There are still some questions about the mechanism used to index events within a data file and how much the code can be ported to GlueX. Use with the grid would likely take some development. We encouraged Sean to proceed with his plan to implement a simple example to understand possible issues in detail.
Data Challenge Meeting Report, March 14
We took only a cursory look at the minutes from the last data challenge meeting as the rest of the agenda items for this meeting were to deal with the open issues from that meeting.
Fix to Compression of REST-Formatted Files
Richard Jones checked in a change to fix the "short file" problem where writing to the output REST file would stop in the middle of reconstruction even though event processing continued on. There was indeed a bug in the xstream library when compression was enabled, as suspected originally by David and Simon.
Mark ran 5,000 jobs of 10,000 events each and saw no short files. (Note that this means none of the jobs crashed for any other reason in addition.) We declared this problem fixed.
New Random Number Seed Scheme
Richard also checked in a change to the random number seed procedure. Now in hdgeant, each incoming event is checked to see if it contains seed information. If so, hdgeant's random number generated is reseeded with data derived from the incoming information. This is essentially the plan Curtis proposed at the last data challenge meeting. It gives reproducible results even in a multi-threaded program where individual events may go to different threads in repeated runs on the same input data.
Richard also made some modifications to a similar scheme that David had implemented in mcsmear, this time with mcsmear cuing off of information output from hdgeant.
We noted that we did not see a change come in to modify bggen to write seed information in its output events. That is necessary to fully implement Curtis's proposal. We will ask Richard about this.
We decided that we can run this data challenge without this change to bggen. David pointed out that since hdgeant is single-threaded at present, and event-by-event seed is not necessary to insure reproducibility.
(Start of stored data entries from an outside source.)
(* ===== verification/Logger.v ===== *)
(** * The log

    Models [pkg/kernel/src/utils/logger.rs].  The crate [log] asks the logger for a record when the record's level is within the maximum level that was
    set; [LogCrate] is that test, and [LogCrateLaws] its documentation.  The rest of the development takes whether [trace!] evaluates its arguments as the class [Log]; [kernel_log]
    is what this comes to. *)

From Stdlib Require Import Ascii String.
From stdpp Require Import base numbers list.
From S2P Require Import Prelude Bytes Str Num X86.

Inductive Level : Type := LError | LWarn | LInfo | LDebug | LTrace.
Inductive LevelFilter : Type := FOff | FError | FWarn | FInfo | FDebug | FTrace.
Definition level_rank (l : Level) : nat := match l with LError => 1 | LWarn => 2 | LInfo => 3 | LDebug => 4 | LTrace => 5 end.
Definition filter_rank (f : LevelFilter) : nat := match f with FOff => 0 | FError => 1 | FWarn => 2 | FInfo => 3 | FDebug => 4 | FTrace => 5 end.
Class LogCrate : Type := { within : Level -> LevelFilter -> bool }.
Class LogCrateLaws (LC : LogCrate) : Prop := { within_rank l f : within l f = true <-> (level_rank l <= filter_rank f)%nat }.

(** [init]: the maximum level for the name in the boot information. *)
Definition max_level (log_level : str) : LevelFilter :=
  if decide (log_level = chars "Error") then FError
  else if decide (log_level = chars "Warn") then FWarn
  else if decide (log_level = chars "Info") then FInfo
  else if decide (log_level = chars "Debug") then FDebug
  else if decide (log_level = chars "Trace") then FTrace
  else FInfo.
(** [Logger::enabled] compares the level with itself. *)
Definition logger_enabled (level : Level) : bool := Nat.leb (level_rank level) (level_rank level).
(** [Logger::log]: what is printed of a record. *)
Definition logger_log (level : Level) (args : str) : list (Level * str) := if logger_enabled level then [(level, args)] else [].
(** A record on its way through the crate. *)
Definition log_record `{LogCrate} (log_level : str) (level : Level) (args : str) : list (Level * str) :=
  if within level (max_level log_level) then logger_log level args else [].
Definition kernel_log `{LogCrate} (log_level : str) : Log := {| trace_enabled := within LTrace (max_level log_level) |}.

(** Which records are printed.  Those whose level is at most the configured one: the five names have their meaning, every other text is taken for [Info].
    The logger's own test lets everything pass.  The arguments of [trace!] are evaluated for the name [Trace] alone. *)
Theorem log_levels `{LogCrateLaws} log_level level args :
  log_record log_level level args = (if decide (level_rank level <= filter_rank (max_level log_level))%nat then [(level, args)] else []) /\
  logger_enabled level = true /\
  (forall l name, (l, name) ∈ [(LError, "Error"); (LWarn, "Warn"); (LInfo, "Info"); (LDebug, "Debug"); (LTrace, "Trace")]%string ->
     filter_rank (max_level (chars name)) = level_rank l) /\
  (filter_rank (max_level log_level) <> 3%nat -> log_level ∈ (chars <$> ["Error"; "Warn"; "Debug"; "Trace"]%string)) /\
  (@trace_enabled (kernel_log log_level) = true <-> log_level = chars "Trace").
Proof.
  assert (He : logger_enabled level = true) by by destruct level. split; [|split; [done|split; [|split]]].
  - unfold log_record, logger_log. rewrite He. pose proof (within_rank level (max_level log_level)) as Hw.
    destruct (within level _) eqn:Ew, (decide _) as [Hd|Hd]; try done; [by destruct Hd; apply Hw|apply Hw in Hd; congruence].
  - intros l name Hin. repeat (apply elem_of_cons in Hin as [[= -> ->]|Hin]; [vm_compute; reflexivity|]). by apply elem_of_nil in Hin.
  - unfold max_level. intros Hr. cbn [fmap list_fmap]. rewrite !elem_of_cons. repeat (destruct (decide _) as [->|]; [auto; done|]). done.
  - cbn. rewrite within_rank. unfold max_level. split; [|intros ->; vm_compute; lia].
    repeat (destruct (decide _) as [->|]; [cbn; intros; first [done|lia]|]). cbn. lia.
Qed.
#[local] Instance demo_log_crate : LogCrate := {| within l f := Nat.leb (level_rank l) (filter_rank f) |}.
#[local] Instance demo_log_crate_laws : LogCrateLaws demo_log_crate.
Proof. split. intros l f. apply Nat.leb_le. Qed.
Lemma log_levels_witness : log_record (chars "Warn") LInfo [] = [] /\ log_record (chars "warn") LInfo [] = [(LInfo, [])].
Proof.
  split; [rewrite (proj1 (log_levels (chars "Warn") LInfo []))|rewrite (proj1 (log_levels (chars "warn") LInfo []))]; vm_compute; reflexivity.
Defined.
There has been a lot of work on this problem since the last data challenge meeting, but no fixes have been found. The incidence appears to be less than a part per mil event-wise and the differences seen between repeated analysis are slight. These differences are also limited to individual events; for the most part subsequent events in the file give identical results. We decided that this problem should not impact analysis of resulting data and we can live with it for this data challenge.
Data Challenge Status: are we ready to freeze?
We confirmed that the deadline for changes/improvements is noon Thursday, March 20, but at present there is nothing stopping us from freezing on the current version of the trunk.
Paul reminded us to make sure that the configuration files we are using at the various sites are those checked into trunk/data_challenge/02/conditions, and described at
He recently fixed the beam photon energy range to be consistent with what agreed on and updated the particle.dat file used by bggen to its most recent version.
Other Data Challenge Issues
Sean asked about two aspects that we have not quite nailed down.
- Monitoring: what are we planning to do to monitor data integrity?
- Data Distribution: how do we plan to distribute the resulting data to data analyzers?
Although ideally these issues would have been dealt with by now, we noted that we could start with processing as long as we address them early in the course of production. We agreed to discuss them further at the...
Next Data Challenge Meeting
We will meet on Friday at 11:00 am as the current schedule calls for. Note that by that the time code and configuration files will have been frozen so in principle production may have started at the sites. This meeting will be a chance to evaluate how things are going.